The Ministry of Health and Social Welfare recently closed 16 dispensaries and health centres in Kilimanjaro Region found to have been operating illegally. Though the exercise is commendable and goes a long way in bringing sanity to the health sector, it has been long overdue.
What is more disturbing is the revelations that some dispensaries and health centres in Dar es Salaam which were banned by the government in February last year for operating at substandard level, changed names and resumed services. This prompted the ministry to issue a directive to regional medical officers and police to arrest owners of dispensaries and health centres operating in violation of a government ban.
Lack of seriousness and reluctance by the powers that be to take stern and deterrent measures against all those violating government bans is not only retrogressive but continue to endanger the lives of the public who in most cases are left with limited options and are forced by circumstances to seek medical treatment from bogus medical centres.
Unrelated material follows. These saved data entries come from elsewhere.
(** [MemberIDs] (lines 502-513): [if id, ok := pidns.tids[t]; ok]. *)
Definition MemberIDs (g : N) (members : list N) (a : N) (st : Store)
    : option (list Z * Store) :=
  gn ← tgnodes st !! g;
  ns ← namespaces st !! pidns gn;
  st ← RLock (owner ns) st;
  target ← namespaces st !! a;
  let tasks :=
    foldl (fun tasks t =>
             match tids target !! t with
             | Some i => tasks ++ [i]
             | None => tasks
             end) [] members in
  st ← RUnlock (owner ns) st;
  Some (tasks, st).

(** The loop of [ForEachTask] (lines 519-523): [if !f(t) { break }]. *)
Fixpoint ForEachTask_loop {A} (f : N -> A -> bool * A) (members : list N)
    (x : A) : A :=
  match members with
  | [] => x
  | t :: members =>
      let '(b, x) := f t x in
      if b then ForEachTask_loop f members x else x
  end.

(** [ForEachTask] (lines 516-524) *)
Definition ForEachTask {A} (f : N -> A -> bool * A) (g : N) (members : list N)
    (x : A) (st : Store) : option (A * Store) :=
  gn ← tgnodes st !! g;
  ns ← namespaces st !! pidns gn;
  st ← RLock (owner ns) st;
  let x := ForEachTask_loop f members x in
  st ← RUnlock (owner ns) st;
  Some (x, st).

End Namespaces.

(** The per-namespace data of the reference implementation is empty. *)
Definition no_data : NamespaceData :=
  {| pidNamespaceData := unit; newPIDNamespaceData := tt |}.

(** A history: a root namespace (at address 1) with its task set, a child
    namespace (at address 2), a thread group in the child with its leader
    (task 1) and a second task (task 2); task 1 is admitted to the child
    and to the root, task 2 to the child. *)
Definition history1 : list Op :=
  [OpNewRootPIDNamespace 7; OpNewTaskSet 1; OpNewChild 1 (mkKernel 9) 8;
   OpNewThreadGroup 2; OpNewThread 1; OpAssignTID 2 1; OpAssignTID 1 1;
   OpAssignTID 2 2].

Definition store1 : @Store no_data :=
  Eval vm_compute in default empty_store (@run_all no_data history1 empty_store).

Definition child1 : @PIDNamespace no_data :=
  Eval vm_compute in
    default (@mkPIDNamespace no_data 0 0 0 0 0 ∅ ∅ ∅ ∅ ∅ ∅ ∅ false tt None)
      (namespaces store1 !! 2%N).

Definition taskset1 : TaskSet :=
  Eval vm_compute in
    default (mkTaskSet (mkMutex 0) 0) (tasksets store1 !! 1%N).

End threads.

(** * Host file descriptors of a gofer dentry (dentry_impl.go) *)

Module gofer.

(** The implementation of a dentry: [d.impl] is a [*lisafsDentry], a
    [*directfsDentry], of which [controlFD] is the field that
    [closeHostFDs] uses, or nil for a synthetic dentry. *)
Inductive dentryImpl :=
| lisafsDentry
| directfsDentry (controlFD : Z)
| synthetic.

(** The fields of [dentry] that [closeHostFDs] uses. *)
Record dentry := mkDentry {
  readFD : Z;
  writeFD : Z;
  mmapFD : Z;
  impl : dentryImpl
}.

(** [closeHostFDs] (lines 157-176). The second component is the host: the
    file descriptors handed to [unix.Close] so far, last first; the result
    of [unix.Close] is dropped by the code. *)
Definition closeHostFDs (d : dentry) (closed : list Z) : dentry * list Z :=
  let closed := if bool_decide (readFD d >= 0) then readFD d :: closed else closed in
  let closed :=
    if bool_decide (writeFD d >= 0) && bool_decide (readFD d <> writeFD d)
    then writeFD d :: closed else closed in
  let d := mkDentry (-1) (-1) (-1) (impl d) in
  match impl d with
  | directfsDentry controlFD =>
      if bool_decide (controlFD >= 0)
      then (mkDentry (readFD d) (writeFD d) (mmapFD d) (directfsDentry (-1)),
            controlFD :: closed)
      else (d, closed)
  | _ => (d, closed)
  end.

End gofer.

(** [call], seen from [block]: what a Block-family call does to the world
    after [block] has returned [err]. *)
Definition call_exit {K : Collaborators} (il : Interleaving) (c : BlockCall)
    (err : error) (w : World) : World :=
  if takes_deadline c then
    match c with
    | CallBlockWithDeadline _ _
    | CallBlockWithDeadlineFrom (SampledClock _) _ _ =>
        disarm_blockingTimer (env_steps (i_before_disarm il) w)
    | CallBlockWithDeadlineFrom (GenericClock _) _ _ =>
        disarm_and_destroy (env_steps (i_before_disarm il) w)
    | CallBlockWithTimeout _ _ =>
        let w := disarm_blockingTimer (env_steps (i_before_disarm il) w) in
        if linuxerr_Equals ETIMEDOUT err then w
        else env_steps (i_before_end il) w
    | CallBlock => w
    end
  else w.

(** ** Relations between worlds

    What the environment leaves alone: the other goroutines never receive
    from the channels of the call and never touch the address space, the
    account, the watchdog stamp or the count of yields; they only add to
    [C] and to the interrupt channel.  [chan_rel] is the part about the
    channels, [frame_rel] the rest. *)
Section BlockRelations.
Context {K : Collaborators}.

Record chan_rel (w w' : World) : Prop := mkChanRel {
  cr_C_taken : taken (C w') = taken (C w);
  cr_C_len : (len (C w) <= len (C w'))%nat;
  cr_C_cap : cap (C w') = cap (C w);
  cr_int_taken : taken (interruptChan (task w')) = taken (interruptChan (task w));
  cr_int_len : (len (interruptChan (task w)) <= len (interruptChan (task w')))%nat;
  cr_int_cap : cap (interruptChan (task w')) = cap (interruptChan (task w));
  cr_int_wf : chan_wf (interruptChan (task w)) -> chan_wf (interruptChan (task w'))
}.

Record frame_rel (w w' : World) : Prop := mkFrameRel {
  fr_mm : mm (task w') = mm (task w);
  fr_gosched : gosched (task w') = gosched (task w);
  fr_gostate : gostateTime (task w') = gostateTime (task w);
  fr_yields : yields w' = yields w
}.

(** What a returning [block] did to [C] and to the interrupt channel. *)
Record block_post (w : World) (err : error) (w' : World) : Prop := mkBlockPost {
  bp_C_taken :
    taken (C w') = match err with None => S (taken (C w)) | _ => taken (C w) end;
  bp_int_cap : cap (interruptChan (task w')) = cap (interruptChan (task w));
  bp_int_wf : chan_wf (interruptChan (task w)) -> chan_wf (interruptChan (task w'));
  bp_int_taken :
    taken (interruptChan (task w')) =
    match err with
    | Some ErrInterrupted => S (taken (interruptChan (task w)))
    | _ => taken (interruptChan (task w))
    end;
  bp_int_pending :
    chan_wf (interruptChan (task w)) ->
    (0 < len (interruptChan (task w)))%nat \/ err = Some ErrInterrupted ->
    (0 < len (interruptChan (task w')))%nat
}.

End BlockRelations.

(** ** Blocking on a waitable (task_block.go, lines 68-74 and 154-160)

    Package waiter is not part of the sources at hand: the state of the
    waitable object, what registering and unregistering the entry of the
    call do to it, and the capacity of the channel of an entry are
    parameters.  The channel of the entry is the [C] of the world; the
    notifications of the waitable are the [EvNotify] of the environment,
    and [reg] are the events between the registration and the call of
    [Block]. *)
Section Waiters.
Context {K : Collaborators}.
Context {Waitable : Type}.
Variables EventRegister EventUnregister : Waitable -> Waitable.
Variable entryCap : nat.

(** The channel of [waiter.NewChannelEntry]. *)
Definition NewChannelEntry : Chan := mkChan 0 entryCap 0.

(** [BlockOn] (lines 154-160); the unregistration is deferred. *)
Definition BlockOn (reg : list EnvEvent) (s : Sched) (q : Waitable) (w : World)
    : option (bool * Waitable * World) :=
  let ch := NewChannelEntry in
  let q := EventRegister q in
  let w := env_steps reg (set_C (fun _ => ch) w) in
  match Block s w with
  | None => None
  | Some (err, w) => Some (bool_decide (err = None), EventUnregister q, w)
  end.

(** [BlockWithTimeoutOn] (lines 68-74) *)
Definition BlockWithTimeoutOn (reg : list EnvEvent) (il : Interleaving)
    (timeout : Z) (q : Waitable) (w : World)
    : option ((Z * bool) * Waitable * World) :=
  let ch := NewChannelEntry in
  let q := EventRegister q in
  let w := env_steps reg (set_C (fun _ => ch) w) in
  match BlockWithTimeout il true timeout w with
  | None => None
  | Some ((left_, err), w) =>
      Some ((left_, bool_decide (err = None)), EventUnregister q, w)
  end.

End Waiters.

(** * Properties of the block core *)

Section BlockProofs.
Context {K : Collaborators}.

(** ** Channels *)

Lemma chan_recv_Some c :
  (0 < len c)%nat ->
  chan_recv c = Some (mkChan (pred (len c)) (cap c) (S (taken c))).
Proof. unfold chan_recv. destruct (len c); [lia | reflexivity]. Qed.

Lemma chan_recv_None c : len c = O <-> chan_recv c = None.
Proof. unfold chan_recv. destruct (len c); split; congruence. Qed.

Lemma chan_drain_taken c :
  taken (chan_drain c) = if (0 <? len c)%nat then S (taken c) else taken c.
Proof. unfold chan_drain, chan_recv. destruct (len c); reflexivity. Qed.

Lemma chan_send_taken c : taken (chan_send c) = taken c.
Proof. unfold chan_send. destruct (_ <? _)%nat; reflexivity. Qed.

Lemma chan_send_cap c : cap (chan_send c) = cap c.
Proof. unfold chan_send. destruct (_ <? _)%nat; reflexivity. Qed.

Lemma chan_send_len c : (len c <= len (chan_send c))%nat.
Proof. unfold chan_send. destruct (_ <? _)%nat; simpl; lia. Qed.

Lemma chan_send_wf c : chan_wf c -> chan_wf (chan_send c).
Proof.
  unfold chan_wf, chan_send. intros H.
  destruct (len c <? cap c)%nat eqn:E; simpl; [apply Nat.ltb_lt in E|]; lia.
Qed.

Lemma chan_send_after_recv c c' :
  chan_wf c -> chan_recv c = Some c' -> (0 < len (chan_send c'))%nat.
Proof.
  unfold chan_wf, chan_recv, chan_send. intros Hwf.
  destruct (len c) as [|n] eqn:E; [discriminate|].
  intros [= <-]. simpl.
  destruct (n <? cap c)%nat eqn:E'; simpl; [lia|].
  apply Nat.ltb_ge in E'. lia.
Qed.

Lemma chan_drain_len c : len (chan_drain c) = pred (len c).
Proof. unfold chan_drain, chan_recv. destruct (len c) eqn:E; simpl; auto. Qed.

Lemma chan_drain_cap c : cap (chan_drain c) = cap c.
Proof. unfold chan_drain, chan_recv. destruct (len c); reflexivity. Qed.

Lemma chan_drain_wf c : chan_wf c -> chan_wf (chan_drain c).
Proof. unfold chan_wf. rewrite chan_drain_len, chan_drain_cap. lia. Qed.

(** Receiving from a channel and posting to it again leaves it pending,
    whatever was posted to it in between. *)
Lemma repost_pending c c1 :
  (0 < len c)%nat -> chan_wf c ->
  (len (chan_drain c) <= len c1)%nat -> cap c1 = cap (chan_drain c) ->
  (0 < len (chan_send c1))%nat.
Proof.
  rewrite chan_drain_len, chan_drain_cap. unfold chan_wf, chan_send.
  intros Hpos Hwf Hle Hcap.
  destruct (Nat.ltb_spec (len c1) (cap c1)); simpl; lia.
Qed.

(** ** What the environment leaves alone *)

Lemma chan_rel_refl w : chan_rel w w.
Proof. constructor; auto. Qed.

Lemma chan_rel_trans w1 w2 w3 : chan_rel w1 w2 -> chan_rel w2 w3 -> chan_rel w1 w3.
Proof. intros [] []. constructor; try congruence; try lia; auto. Qed.

Lemma frame_rel_refl w : frame_rel w w.
Proof. constructor; auto. Qed.

Lemma frame_rel_trans w1 w2 w3 : frame_rel w1 w2 -> frame_rel w2 w3 -> frame_rel w1 w3.
Proof. intros [] []. constructor; congruence. Qed.

Lemma env_step_chan e w : chan_rel w (env_step e w).
Proof.
  destruct e; simpl.
  - constructor; simpl; auto using chan_send_taken, chan_send_len, chan_send_cap.
  - constructor; simpl;
      auto using chan_send_taken, chan_send_len, chan_send_cap, chan_send_wf.
  - unfold Timer_fire. destruct (Enabled _); constructor; simpl; auto.
  - destruct (clockTimer w) as [tm|]; [|apply chan_rel_refl].
    unfold Timer_fire. destruct (Enabled _); constructor; simpl; auto.
  - constructor; simpl; auto.
Qed.

Lemma env_step_frame e w : frame_rel w (env_step e w).
Proof.
  destruct e; simpl; try (constructor; reflexivity).
  - unfold Timer_fire. destruct (Enabled _); constructor; reflexivity.
  - destruct (clockTimer w) as [tm|]; [|apply frame_rel_refl].
    unfold Timer_fire. destruct (Enabled _); constructor; reflexivity.
Qed.

Lemma env_steps_chan evs w : chan_rel w (env_steps evs w).
Proof.
  revert w. induction evs as [|e evs IH]; intros w; simpl.
  - apply chan_rel_refl.
  - eapply chan_rel_trans; [apply env_step_chan | apply IH].
Qed.

Lemma env_steps_frame evs w : frame_rel w (env_steps evs w).
Proof.
  revert w. induction evs as [|e evs IH]; intros w; simpl.
  - apply frame_rel_refl.
  - eapply frame_rel_trans; [apply env_step_frame | apply IH].
Qed.

(** Steps of the task that leave the channels of the call alone. *)
Lemma at_select_chan s tc w : chan_rel w (at_select s tc w).
Proof.
  unfold at_select.
  eapply chan_rel_trans; [apply env_steps_chan|].
  eapply chan_rel_trans; [|apply env_steps_chan].
  match goal with |- chan_rel ?a (if ?b then Gosched ?x else ?x) =>
    assert (chan_rel a x) as H; [|destruct b; [|exact H];
      destruct H; constructor; simpl; auto] end.
  eapply chan_rel_trans; [|apply env_steps_chan].
  constructor; simpl; auto.
Qed.

Lemma disarm_blockingTimer_chan w : chan_rel w (disarm_blockingTimer w).
Proof.
  unfold disarm_blockingTimer, Timer_Set.
  destruct (negb _); constructor; simpl; auto.
Qed.

Lemma disarm_blockingTimer_frame w : frame_rel w (disarm_blockingTimer w).
Proof.
  unfold disarm_blockingTimer, Timer_Set.
  destruct (negb _); constructor; reflexivity.
Qed.

Lemma disarm_and_destroy_chan w : chan_rel w (disarm_and_destroy w).
Proof.
  unfold disarm_and_destroy, disarm_clockTimer, Timer_Set.
  destruct (clockTimer w); [destruct (negb _)|]; constructor; simpl; auto.
Qed.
The unabated mushrooming of dispensaries has seen unqualified medical doctors and nurses manning some of them, something that put the lives of the public at risk as in most cases they are prescribed fake drugs. This adds insult to the injury of the ministry that is battling other problems such as shortages of medical staff, medicines and equipment that is crippling service delivery in many major hospitals and medical centres throughout the country.
The habit by unscrupulous businesspeople masquerading as doctors or medical staff who operate dispensaries against government ban is counterproductive and should not be tolerated. No progress will ever be made when it comes to improving service delivery in this country as long as the habit by health centre owners of reopening under different names as soon as the ministry's inspectors turn their backs, is not curbed.
The ministry should intensify these inspections and cover the whole country before many lives are lost at the hands of these bogus medical practitioners. And, for these inspections to be effective, regular inspections have to be carried out to make sure that those whose dispensaries would have failed to make the grade do not open without meeting the ministry's standards.
These inspections should also be done to monitor the standards of service delivery by these health centres. This will force operators of the health centres and hospitals to pull up their socks as they know that they risk losing their operating licenses if they fail the inspections.
After the inspections, those found on the other side of the law should be arrested and stern measures taken against them so as to deter would-be offenders. Wananchi on the other hand should not watch while some people deliberately dice with their lives by operating a substandard health facility. They should take it upon themselves to report such dispensaries to the responsible authorities, to safeguard their lives.
Quality health service delivery can be achieved if everyone plays his or her role.